Kirmani could not believe his ears because neither was he arrested from the shopping complex, nor had he ever seen RDX consignment. The police had taken him in custody and confiscated his money five days earlier from his rented flat in Dwarka Residential Area. The money was arranged by his father after selling some property in Kashmir to purchase a one-room flat. He had never seen a Hawala man. Bafanda was stranger to him. He could not imagine what he heard was from the custodians of law.
All cameras were focused on Kirmani and Bafanda and all questions were directed towards police officials, no media person showed interest to know the other side of the story and the duo could not muster courage to contradict as they were shocked and dazed. Telling his story after his release, Kirmani revealed that during illegal custody they reportedly tortured him brutally to demoralise and terrorise and that he was not in a position to intervene and deny police allegations.

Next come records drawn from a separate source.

Lemma Read_refills_buffer_witness :
  exists st',
    @Read Demo.host Demo.sdk 3 2 2 Demo.before_read = Ok tt st' /\
    downloads st'
    = (downloads Demo.before_read
       ++ [download_of (hfh Demo.before_read) 2 to_read_buffer
             (Z.min (buffer_size (fh_read_options (hfh Demo.before_read)))
                (Z.of_nat (List.length Demo.hello) - 2))])%list /\
    buffer st' = splice (buffer Demo.before_read) 0 (blob_range Demo.hello 2 3) /\
    buffer_start (hfh st') = 2 /\
    buffer_end (hfh st')
    = 2 + Z.min (buffer_size (fh_read_options (hfh Demo.before_read)))
            (Z.of_nat (List.length Demo.hello) - 2) /\
    take (Z.to_nat (Z.min (buffer_size (fh_read_options (hfh Demo.before_read)))
                      (Z.of_nat (List.length Demo.hello) - 2)))
      (read_buffer (hfh st'))
    = blob_range Demo.hello 2
        (Z.min (buffer_size (fh_read_options (hfh Demo.before_read)))
           (Z.of_nat (List.length Demo.hello) - 2)) /\
    file_offset (hfh st') = 2 + 3 /\
    buffer_available (hfh st')
    = Z.min (buffer_size (fh_read_options (hfh Demo.before_read)))
        (Z.of_nat (List.length Demo.hello) - 2) - 3.
Proof.
  apply (@Read_refills_buffer Demo.host Demo.sdk Demo.hello Demo.before_read 3 2 2).
  - exact Demo_handle_a_holds.
  - reflexivity.
  - lia.
  - reflexivity.
  - vm_compute. split; [reflexivity | discriminate].
  - vm_compute. discriminate.
  - lia.
Defined.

The dreaded day came after a year Kirmani had completed a three-year diploma course in aircraft maintenance at Rajiv Gandhi Memorial College of Aeronautics, Jaipur. He had a call to join a reputed airline from 21st November but suddenly his dream was shattered without any mistake of his when he found himself in the cruel clutches of the police.
Hailing from Nelipora, a hamlet of Handwara, about 70 km from Srinagar, Kirmani had left his place at an early age and after Class V, joined Jawahar Navodaya Vidyalaya in Kupwara. He completed his schooling from Chandigarh. To become an aeronautical engineer he joined the Rajiv Gandhi Memorial College of Aeronautics in Jaipur in January 2000.After completing his three-year course, he took six-month training at Amritsar Flying Club. In 2005, he found a job with Star Aviation Academy in Delhi.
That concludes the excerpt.